(* ===== verification/Start.v ===== *)
(** The start command (runStart of src/cmd/steam-accelerator/main.go): one process that
    loads the configuration, starts the engine and the control server, writes the state
    file, waits for its context to end and undoes all of it.

    The process owns the engine's system, the files and the calls its control server
    made.  The goroutine that Engine.Start leaves behind calls Stop when the context ends,
    which a signal can make it do at any time: its steps fall anywhere between the steps
    of the command, those of the command's own Stop among them, and some of them can be
    left when the command returns.  What the outside answers is a record of parameters. *)
From stdpp Require Import strings relations.
From Stdlib Require Import Ascii.
From S2P Require Import Prelude GoStrings GoNet External World Rollback Config Engine Shutdown Flags Status Cli.
From S2P Require SystemProxy Http Runtime.

Section process.
Context {S X : Type} `{Externals} `{Encoding} `{!EngineSystem S} `{!EngineProbe S}.

(** [pwatch] is the goroutine of Engine.Start: how far its call of Stop is. *)
Record Process := {
  psys : S;
  pworld : World X;
  pengine : option Engine;
  pwatch : option phase;
  pcalls : list Runtime.call;
  pout : gostring;
}.
(** [ready] is ensureAppHostStarted and [restart] restartAppHostService; the token is
    random. *)
Definition runAppHostRequestPlatform (ready restart : IO X unit) (token : result gostring) (pid : Z) (l l' : Link)
    (req : HelperRequest) : IO X HelperResponse :=
  io _ <- ready;
  io token <- io_of token;
  let req := {| Version := helperVersion; Token := token; ParentPID := pid; Command := Command req; Cert := Cert req;
                ReqHosts := ReqHosts req; SystemDNS := SystemDNS req; RollbackPath := RollbackPath req; AutoInstall := AutoInstall req |} in
  let body := encodeRequest req in
  try respBody <- appHostPipeRoundTrip l body;
  match respBody with
  | Ok respBody => io_of (parseAppHostResponse respBody)
  | Err e =>
      if isAppHostPipeDisconnect e then
        try restarted <- restart;
        match restarted with
        | Err restartErr => io_err (Wrapf "%w; apphost restart failed: %v" [text restartErr] e)
        | Ok _ =>
            io respBody <- appHostPipeRoundTrip l' body;
            io_of (parseAppHostResponse respBody)
        end
      else io_err e
  end.

Definition healthRequest (pid : Z) : HelperRequest :=
  {| Version := helperVersion; Token := "health"; ParentPID := pid; Command := CommandAppHostHealth; Cert := noCert;
     ReqHosts := noHosts; SystemDNS := noDNS; RollbackPath := []; AutoInstall := false |}.

Definition appHostHealth (pid : Z) (l : Link) : IO X unit :=
  io respBody <- appHostPipeRoundTrip l (encodeRequest (healthRequest pid));
  io resp <- io_of (decodeResponse respBody);
  if negb (OK resp) then io_err (Errorf "apphost health failed: %s" [Error resp]) else io_ret tt.

(** The loop that waits for the service: [times i] is the clock of the [i]-th turn and
    [ctx i] the state of the context in it; [None] is a loop that has not ended. *)
Fixpoint waitForHealth (fuel i : nat) (times : nat -> Time) (ctx : nat -> option error) (health : nat -> IO X unit)
    (deadline : Time) (lastErr : option error) : IO X (option (result unit)) :=
  match fuel with
  | O => io_ret None
  | S fuel' =>
      if (times i <? deadline)%Z then
        match ctx i with
        | Some e => io_ret (Some (Err e))
        | None =>
            try ok <- health i;
            match ok with
            | Ok _ => io_ret (Some (Ok tt))
            | Err e => waitForHealth fuel' (S i) times ctx health deadline (Some e)
            end
        end
      else io_ret (Some (Err (match lastErr with
                              | Some e => Wrapf "windows apphost service started but did not become ready: %w" [] e
                              | None => Errorf "windows apphost service started but did not become ready: %w" []
                              end)))
  end.

Definition ensureAppHostStarted (fuel : nat) (times : nat -> Time) (ctx : nat -> option error) (health : nat -> IO X unit)
    (start : IO X unit) : IO X (option (result unit)) :=
  try ok <- health 0%nat;
  match ok with
  | Ok _ => io_ret (Some (Ok tt))
  | Err _ =>
      try started <- start;
      match started with
      | Err e => io_ret (Some (Err (Wrapf "windows apphost is not running; install it once with `steam-accelerator apphost install` from an Administrator terminal: %w" [] e)))
      | Ok _ => waitForHealth fuel 1 times ctx health (times 0%nat + 10 * Config.Second)%Z None
      end
  end.
End server.

(** * Properties *)

Section properties.
Context {X : Type} `{Externals} `{Encoding} `{FilePath}.
Context (store : CertStore X) (hostsPlatform : Hosts.Platform X) (dnsPlatform : SystemDns.Platform X).
Context (now : Time) (privileged : bool) (helperStatus : gostring).
Context (decodeRequest : gostring -> result HelperRequest) (encodeResponse : HelperResponse -> gostring) (text : error -> gostring).
Context (DefaultHostsPath DefaultRollbackPath DefaultCertDir : gostring).
Context (clientProcess : result Z) (processImagePath : Z -> result gostring) (os_Executable : result gostring).
Context (EvalSymlinks : gostring -> result gostring).

#[local] Abbreviation admission := (admitRequest decodeRequest text DefaultHostsPath DefaultRollbackPath DefaultCertDir
  clientProcess processImagePath os_Executable EvalSymlinks).
#[local] Abbreviation answer := (answerRequest store hostsPlatform dnsPlatform now privileged helperStatus text).
#[local] Abbreviation handle := (handlePipe store hostsPlatform dnsPlatform now privileged helperStatus decodeRequest encodeResponse text
  DefaultHostsPath DefaultRollbackPath DefaultCertDir clientProcess processImagePath os_Executable EvalSymlinks).

(** The process [pid] runs the program of the service. *)
Definition same_program (pid : Z) : Prop :=
  exists path self, processImagePath pid = Ok path ∧ os_Executable = Ok self ∧
    EqualFold (normalizeExecutablePath EvalSymlinks path) (normalizeExecutablePath EvalSymlinks self) = true.

Lemma validateClient_ok pid :
  validateAppHostClientProcess processImagePath os_Executable EvalSymlinks pid = Ok tt <-> same_program pid.
Proof.
  unfold validateAppHostClientProcess, same_program. destruct (processImagePath pid) as [path|e]; cbn.
  2: { split; [done|]. by intros (? & ? & ? & _). }
  destruct os_Executable as [self|e]; cbn; [|split; [done|by intros (? & ? & _ & ? & _)]].
  destruct (EqualFold _ _) eqn:E; cbn; split; try done; [by exists path, self|]. intros (p & q & [= <-] & [= <-] & He). congruence.
Qed.

(** What a request must be to be executed. *)
Definition admitted (pipe : list delivery) (req : HelperRequest) : Prop :=
  exists pid body, clientProcess = Ok pid ∧ same_program pid ∧ (readPipeFrame pipe appHostMaxFrame).1 = Ok body ∧
    decodeRequest body = Ok req ∧ Version req = helperVersion ∧ is_blank (Token req) = false ∧ (0 < pid)%Z ∧ ParentPID req = pid ∧
    authorised DefaultHostsPath DefaultRollbackPath DefaultCertDir req.

Lemma admitRequest_admitted pipe req : admission pipe = inl req <-> admitted pipe req.
Proof.
  unfold admitRequest, admitted. destruct clientProcess as [pid|e]; [|split; [done|by intros (? & ? & ? & _)]].
  destruct (validateAppHostClientProcess _ _ _ pid) as [[]|e] eqn:Ec.
  2: { split; [done|]. intros (pid' & body & [= <-] & Hs & _). apply validateClient_ok in Hs. congruence. }
  apply validateClient_ok in Ec. destruct (readPipeFrame pipe appHostMaxFrame) as [[body|e] p]; cbn [fst].
  2: { split; [done|]. by intros (? & ? & _ & _ & ? & _). }
  destruct (decodeRequest body) as [r|e] eqn:Er.
  2: { split; [done|]. intros (pid' & body' & _ & _ & [= <-] & Hd & _). congruence. }
  destruct (validateAppHostRequest _ _ _ r pid) as [[]|e] eqn:Ev.
  - pose proof Ev as Ev'. apply validateAppHostRequest_ok in Ev'. split.
    + intros [= <-]. by exists pid, body.
    + intros (pid' & body' & [= <-] & _ & [= <-] & Hd & _). congruence.
  - split; [done|]. intros (pid' & body' & [= <-] & _ & [= <-] & Hd & Hv). assert (r = req) as -> by congruence.
    apply (validateAppHostRequest_ok DefaultHostsPath DefaultRollbackPath DefaultCertDir req pid) in Hv. congruence.
Qed.


(** ** One call *)

Context (encodeRequest : HelperRequest -> gostring) (decodeResponse : gostring -> result HelperResponse).

#[local] Abbreviation roundTrip := (appHostPipeRoundTrip store hostsPlatform dnsPlatform now privileged helperStatus decodeRequest encodeResponse text
  DefaultHostsPath DefaultRollbackPath DefaultCertDir clientProcess processImagePath os_Executable EvalSymlinks).
#[local] Abbreviation runRequest := (runAppHostRequestPlatform store hostsPlatform dnsPlatform now privileged helperStatus decodeRequest encodeResponse text
  DefaultHostsPath DefaultRollbackPath DefaultCertDir clientProcess processImagePath os_Executable EvalSymlinks encodeRequest decodeResponse).

(** Every write moves something, and what was sent arrives. *)
Definition moving (calls : list acceptance) : Prop := Forall (fun a => exists n, a = Accept (S n)) calls.
Definition arriving (f : gostring -> list delivery) : Prop := forall s, pipe_bytes (f s) = Some s.
Definition reliable (l : Link) : Prop :=
  lConnect l = None ∧ moving (lRequestCalls l) ∧ arriving (lRequest l) ∧ moving (lResponseCalls l) ∧ arriving (lResponse l).

Lemma writePipeFull_moving buf calls : moving calls -> exists calls', writePipeFull buf calls = (Ok tt, buf, calls') ∧ moving calls'.
Proof.
  intros Hc. revert buf. induction Hc as [|a calls [n ->] Hc IH]; intros buf.
  - exists []. split; [by destruct buf|by apply Forall_nil].
  - destruct buf as [|c buf]; cbn [writePipeFull].
    + exists (Accept (S n) :: calls). split; [done|]. apply Forall_cons. split; [by eexists|done].
    + destruct (IH (drop (S n) (c :: buf))) as (calls' & -> & Hm). exists calls'. split; [|done]. by rewrite take_drop.
Qed.

(** A frame that is written over a moving pipe and arrives is read. *)
Lemma frame_arrives body calls f :
  fits body -> moving calls -> arriving f ->
  exists sent calls' pipe, writePipeFrame body calls = (Ok tt, sent, calls') ∧ readPipeFrame (f sent) appHostMaxFrame = (Ok body, pipe).
Proof.
  intros Hfit Hm Hf. pose proof Hfit as [Hne Hmax]. unfold writePipeFrame. rewrite bool_decide_eq_false_2 by done.
  rewrite (proj2 (Z.ltb_ge _ _)) by done. fold (header body).
  destruct (writePipeFull_moving (header body) calls Hm) as (c1 & Hw1 & Hm1).
  destruct (writePipeFull_moving body c1 Hm1) as (c2 & Hw2 & _). rewrite Hw1, Hw2.
  destruct (readPipeFrame_arrives body (f (header body ++ body)) [] Hfit) as (p & Hr & _); [by rewrite Hf, app_nil_r|].
  by eexists _, _, _.
Qed.

(** The answer as the client returns it. *)
Definition answered (resp : HelperResponse) : result HelperResponse :=
  if OK resp then Ok resp
  else Err (Errorf "windows apphost: %s" [if bool_decide (Error resp = []) then "apphost request failed" else Error resp]).

Section calls.
Context (pid : Z) (token : gostring) (req : HelperRequest).

(** The request as it is sent. *)
Definition sent_request : HelperRequest :=
  {| Version := helperVersion; Token := token; ParentPID := pid; Command := Command req; Cert := Cert req; ReqHosts := ReqHosts req;
     SystemDNS := SystemDNS req; RollbackPath := RollbackPath req; AutoInstall := AutoInstall req |}.

(** The client is the service's own program, the request is one the checks authorise,
    and the request and the answers of the service survive their encoding within what a
    frame holds. *)
Context (Hpid : clientProcess = Ok pid) (Hsame : same_program pid) (Hpos : (0 < pid)%Z) (Htoken : is_blank token = false).
Context (Hauth : authorised DefaultHostsPath DefaultRollbackPath DefaultCertDir sent_request).
Context (Hreq : decodeRequest (encodeRequest sent_request) = Ok sent_request) (Hfit : fits (encodeRequest sent_request)).
Context (Hresp : forall w resp w', answer sent_request w = (Ok resp, w') ->
  decodeResponse (encodeResponse resp) = Ok resp ∧ fits (encodeResponse resp)).

Lemma request_admitted l sent calls pipe :
  writePipeFrame (encodeRequest sent_request) (lRequestCalls l) = (Ok tt, sent, calls) ->
  readPipeFrame (lRequest l sent) appHostMaxFrame = (Ok (encodeRequest sent_request), pipe) ->
  admission (lRequest l sent) = inl sent_request.
Proof.
  intros _ Hr. apply admitRequest_admitted. exists pid, (encodeRequest sent_request). rewrite Hr. by split_and!.
Qed.
(* ===== verification/Console.v ===== *)
(** The process of the privileged service on Windows
    (src/internal/privilege/privilege_windows.go): what it may do, its pipe, the loop that
    hands out connections, and how a client opens one.

    Handles are numbers; what the calls of Windows answer is a list that the loops
    consume, one entry for each turn.  The handling of a connection is in [AppHost], the
    requests of the service manager in [ServiceControl]. *)
From stdpp Require Import strings.
From Stdlib Require Import Ascii.
From S2P Require Import Prelude GoStrings GoNet External World Flags.

Definition ERROR_FILE_NOT_FOUND : error := ErrorVar "windows.ERROR_FILE_NOT_FOUND".
Definition ERROR_PATH_NOT_FOUND : error := ErrorVar "windows.ERROR_PATH_NOT_FOUND".
Definition ERROR_PIPE_BUSY : error := ErrorVar "windows.ERROR_PIPE_BUSY".
Definition ERROR_PIPE_CONNECTED : error := ErrorVar "windows.ERROR_PIPE_CONNECTED".
Definition ERROR_INVALID_FUNCTION : error := ErrorVar "windows.ERROR_INVALID_FUNCTION".
Definition ERROR_INVALID_PARAMETER : error := ErrorVar "windows.ERROR_INVALID_PARAMETER".

Definition appHostPipeName : gostring := "\\.\pipe\SiteBoostCoreAppHost".

(** * Rights of the process *)

(** fmt's %x *)
Definition hex_digit (n : N) : byte := nth (N.to_nat n) ("0123456789abcdef" : gostring) "?"%char.
Fixpoint hex_fuel (fuel : nat) (n : N) (acc : gostring) : gostring :=
  match fuel with
  | O => acc
  | S fuel' => if (n <? 16)%N then hex_digit n :: acc else hex_fuel fuel' (N.shiftr n 4) (hex_digit (N.land n 15) :: acc)
  end.
Definition FormatHex (n : N) : gostring := hex_fuel (S (N.to_nat (N.size n))) n [].

Section rights.
(** The last number of the integrity label of the token, whether the token is elevated
    and whether it is a member of the administrators. *)
Variable integrityRid : result N.
Variable IsElevated : bool.
Variable isAdministratorToken : result bool.

Definition integrityLevel : result gostring :=
  do rid <- integrityRid;
  Ok (if (0x4000 <=? rid)%N then "system"
      else if (0x3000 <=? rid)%N then "high"
      else if (0x2000 <=? rid)%N then "medium"
      else if (0x1000 <=? rid)%N then "low"
      else "rid-0x" ++ FormatHex rid)%go.

Definition HasSystemPrivileges : bool :=
  (match integrityLevel with Ok integrity => bool_decide (integrity = "system"%go) | Err _ => false end) ||
  (match isAdministratorToken with Ok admin => IsElevated && admin | Err _ => false end).

Definition helperStatus (pid : Z) : gostring :=
  "helper pid=" ++ Itoa pid ++ " elevated=" ++ FormatBool IsElevated ++
  " admin=" ++ FormatBool (match isAdministratorToken with Ok admin => admin | Err _ => false end) ++
  " integrity=" ++ match integrityLevel with Ok integrity => integrity | Err _ => "unknown" end.
End rights.

Example integrity_1 : integrityLevel (Ok 0x3000%N) = Ok ("high" : gostring). Proof. reflexivity. Qed.
Example integrity_2 : integrityLevel (Ok 0x0fff%N) = Ok ("rid-0xfff" : gostring). Proof. reflexivity. Qed.

(** Only a token of the system or of an elevated administrator counts. *)
Lemma HasSystemPrivileges_spec rid elevated admin :
  HasSystemPrivileges rid elevated admin = true <->
  (exists r, rid = Ok r ∧ (0x4000 <= r)%N) ∨ (elevated = true ∧ admin = Ok true).
Proof.
  unfold HasSystemPrivileges, integrityLevel. rewrite orb_true_iff. apply Morphisms_Prop.or_iff_morphism.
  - destruct rid as [r|e]; cbn [rbind]; [|by split; [|intros (? & ? & _)]].
    rewrite bool_decide_eq_true. split.
    + intros Hr. exists r. split; [done|]. revert Hr. repeat (case_match; [try done; by rewrite <-N.leb_le|]).
      destruct (FormatHex r); cbn; discriminate.
    + intros (? & [= <-] & Hle). by apply N.leb_le in Hle as ->.
  - destruct admin as [[]|e]; rewrite ?andb_true_r, ?andb_false_r; intuition (congruence || discriminate).
Qed.

(** * Creating and opening the pipe *)

Record PipeMode := { rejectRemote : bool }.

Section pipe.
(** windows.CreateNamedPipe for a mode, with the descriptor that lets the system and
    administrators do everything and interactive users read and write. *)
Variable securityDescriptor : result unit.
Variable CreateNamedPipe : PipeMode -> result nat.

Definition isUnsupportedPipeRejectRemoteClients (e : error) : bool :=
  errors_Is e ERROR_INVALID_FUNCTION || errors_Is e ERROR_INVALID_PARAMETER.

Definition createAppHostPipe : result nat :=
  do _ <- wrap_err "create apphost pipe security descriptor: %w" [] securityDescriptor;
  wrap_err "create apphost named pipe: %w" []
    (match CreateNamedPipe {| rejectRemote := true |} with
     | Err e => if isUnsupportedPipeRejectRemoteClients e then CreateNamedPipe {| rejectRemote := false |} else Err e
     | Ok h => Ok h
     end).
End pipe.

(** One turn of a client that waits for the pipe: the state of its context, the answer of
    CreateFile, and the state of the context while it sleeps. *)
Record attempt := { aCtx : option error; aOpen : result nat; aSleep : option error }.

(** [None] is a client that still waits after the attempts of the list. *)
Fixpoint openAppHostPipe (lastErr : option error) (attempts : list attempt) (text : error -> gostring) : option (result nat) :=
  match attempts with
  | [] => None
  | a :: attempts' =>
      match aCtx a with
      | Some e => Some (Err (match lastErr with Some last => Wrapf "%w: %v" [text last] e | None => e end))
      | None =>
          match aOpen a with
          | Ok h => Some (Ok h)
          | Err e =>
              if negb (errors_Is e ERROR_FILE_NOT_FOUND) && negb (errors_Is e ERROR_PATH_NOT_FOUND) && negb (errors_Is e ERROR_PIPE_BUSY)
              then Some (Err e)
              else match aSleep a with
                   | Some ctxErr => Some (Err (Wrapf "%w: %v" [text e] ctxErr))
                   | None => openAppHostPipe (Some e) attempts' text
                   end
          end
      end
  end.

(** * The loop of the server *)

(** What ends the wait for a client. *)
Inductive happening :=
| Connected (err : option error)
| Cancelled.

(** One turn: the context, the new pipe, and what happens next. *)
Record turn := { tCtx : option error; tPipe : result nat; tNext : happening }.

Inductive effect :=
| Created (pipe : nat)
| Handling (pipe : nat)
| Closing (pipe : nat).

Definition connect_result (err : option error) : option error :=
  match err with Some e => if errors_Is e ERROR_PIPE_CONNECTED then None else Some e | None => None end.

(** The effects, and the result when the loop has ended. *)
Fixpoint run (turns : list turn) : list effect * option (result unit) :=
  match turns with
  | [] => ([], None)
  | t :: turns' =>
      match tCtx t with
      | Some _ => ([], Some (Ok tt))
      | None =>
          match tPipe t with
          | Err e => ([], Some (Err e))
          | Ok pipe =>
              match tNext t with
              | Cancelled => ([Created pipe; Closing pipe], Some (Ok tt))
              | Connected err =>
                  match connect_result err with
                  | Some e => ([Created pipe; Closing pipe], Some (Err (Wrapf "connect apphost pipe: %w" [] e)))
                  | None => let '(effects, r) := run turns' in (Created pipe :: Handling pipe :: effects, r)
                  end
              end
          end
      end
  end.

Definition RunAppHostConsole (privileged : bool) (status : gostring) (turns : list turn) : list effect * option (result unit) :=
  if negb privileged then ([], Some (Err (Errorf "windows apphost requires system privileges: %s" [status])))
  else run turns.

(** What is printed, and the result; [service] is the run under the service manager. *)
Definition RunAppHostService (isService : result bool) (service : result unit) (console : option (result unit)) (text : error -> gostring)
  : gostring * gostring * option (result unit) :=
  match isService with
  | Err e => ([], [], Some (Err (Wrapf "detect windows service mode: %w" [] e)))
  | Ok true => ([], [], Some service)
  | Ok false =>
      let out := "running windows apphost in console mode" ++ nl in
      match console with
      | Some (Err e) => (out, "windows apphost stopped: " ++ text e ++ nl, Some (Err e))
      | r => (out, [], r)
      end
  end.

(** ** Pipes *)

(** The pipes a list of effects leaves to nobody. *)
Definition settle (open : list nat) (x : effect) : list nat :=
  match x with
  | Created p => p :: open
  | Handling p | Closing p => filter (fun q => q <> p) open
  end.

(** A pipe is never created while another one is free, and each one is handed to the
    handler, which closes it, or closed. *)
Theorem pipes_settled privileged status turns :
  foldl settle [] (RunAppHostConsole privileged status turns).1 = [] ∧
  forall before after, (RunAppHostConsole privileged status turns).1 = before ++ after -> (length (foldl settle [] before) <= 1)%nat.
Proof.
  unfold RunAppHostConsole. destruct privileged; cbn [negb].
  2: { split; [done|]. intros [|x before] after E; [cbn; lia|discriminate]. }
  assert (Hone : forall p, filter (fun q => q <> p) [p] = [] :> list nat).
  { intros p. rewrite filter_cons_False by (intros Hn; by apply Hn). done. }
  induction turns as [|t turns [IH1 IH2]]; cbn [run].
  { split; [done|]. intros [|x before] after E; [cbn; lia|discriminate]. }
  assert (Hnone : foldl settle [] [] = [] ∧ forall before after, [] = before ++ after -> (length (foldl settle [] before) <= 1)%nat).
  { split; [done|]. intros [|x before] after E; [cbn; lia|discriminate]. }
  assert (Hpair : forall p y rest, y = Handling p ∨ y = Closing p -> foldl settle [] rest = [] ->
    (forall before after, rest = before ++ after -> (length (foldl settle [] before) <= 1)%nat) ->
    foldl settle [] (Created p :: y :: rest) = [] ∧
    forall before after, Created p :: y :: rest = before ++ after -> (length (foldl settle [] before) <= 1)%nat).
  { intros p y rest Hy Hr Hb. assert (Hs : settle [p] y = []) by (destruct Hy as [-> | ->]; cbn [settle]; apply Hone).
    cbn [foldl settle]. rewrite Hs. split; [done|].
    intros [|x1 [|x2 before]] after E; cbn in E; [cbn; lia|injection E as <- _; cbn; lia|].
    injection E as <- <- E. cbn [foldl settle]. rewrite Hs. by eapply Hb. }
  destruct (tCtx t); [done|]. destruct (tPipe t) as [p|e]; [|done]. destruct (tNext t) as [err|].
  - destruct (connect_result err); [apply Hpair; [by right|done|exact (proj2 Hnone)]|].
    destruct (run turns) as [effects r]. cbn [fst] in *. apply Hpair; [by left|done|done].
  - apply Hpair; [by right|done|exact (proj2 Hnone)].
Qed.
End DriverRuns.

-------------------------

*Task instructions*
Please transcribe the data exactly from its first line. End with the line that contains "if isAppHostPipeDisconnect e then".

*Completed task*
(* ===== verification/Start.v ===== *)
(** The start command (runStart of src/cmd/steam-accelerator/main.go): one process that
    loads the configuration, starts the engine and the control server, writes the state
    file, waits for its context to end and undoes all of it.

    The process owns the engine's system, the files and the calls its control server
    made.  The goroutine that Engine.Start leaves behind calls Stop when the context ends,
    which a signal can make it do at any time: its steps fall anywhere between the steps
    of the command, those of the command's own Stop among them, and some of them can be
    left when the command returns.  What the outside answers is a record of parameters. *)
From stdpp Require Import strings relations.
From Stdlib Require Import Ascii.
From S2P Require Import Prelude GoStrings GoNet External World Rollback Config Engine Shutdown Flags Status Cli.
From S2P Require SystemProxy Http Runtime.

Section process.
Context {S X : Type} `{Externals} `{Encoding} `{!EngineSystem S} `{!EngineProbe S}.

(** [pwatch] is the goroutine of Engine.Start: how far its call of Stop is. *)
Record Process := {
  psys : S;
  pworld : World X;
  pengine : option Engine;
  pwatch : option phase;
  pcalls : list Runtime.call;
  pout : gostring;
}.
(** [ready] is ensureAppHostStarted and [restart] restartAppHostService; the token is
    random. *)
Definition runAppHostRequestPlatform (ready restart : IO X unit) (token : result gostring) (pid : Z) (l l' : Link)
    (req : HelperRequest) : IO X HelperResponse :=
  io _ <- ready;
  io token <- io_of token;
  let req := {| Version := helperVersion; Token := token; ParentPID := pid; Command := Command req; Cert := Cert req;
                ReqHosts := ReqHosts req; SystemDNS := SystemDNS req; RollbackPath := RollbackPath req; AutoInstall := AutoInstall req |} in
  let body := encodeRequest req in
  try respBody <- appHostPipeRoundTrip l body;
  match respBody with
  | Ok respBody => io_of (parseAppHostResponse respBody)
  | Err e =>
      if isAppHostPipeDisconnect e then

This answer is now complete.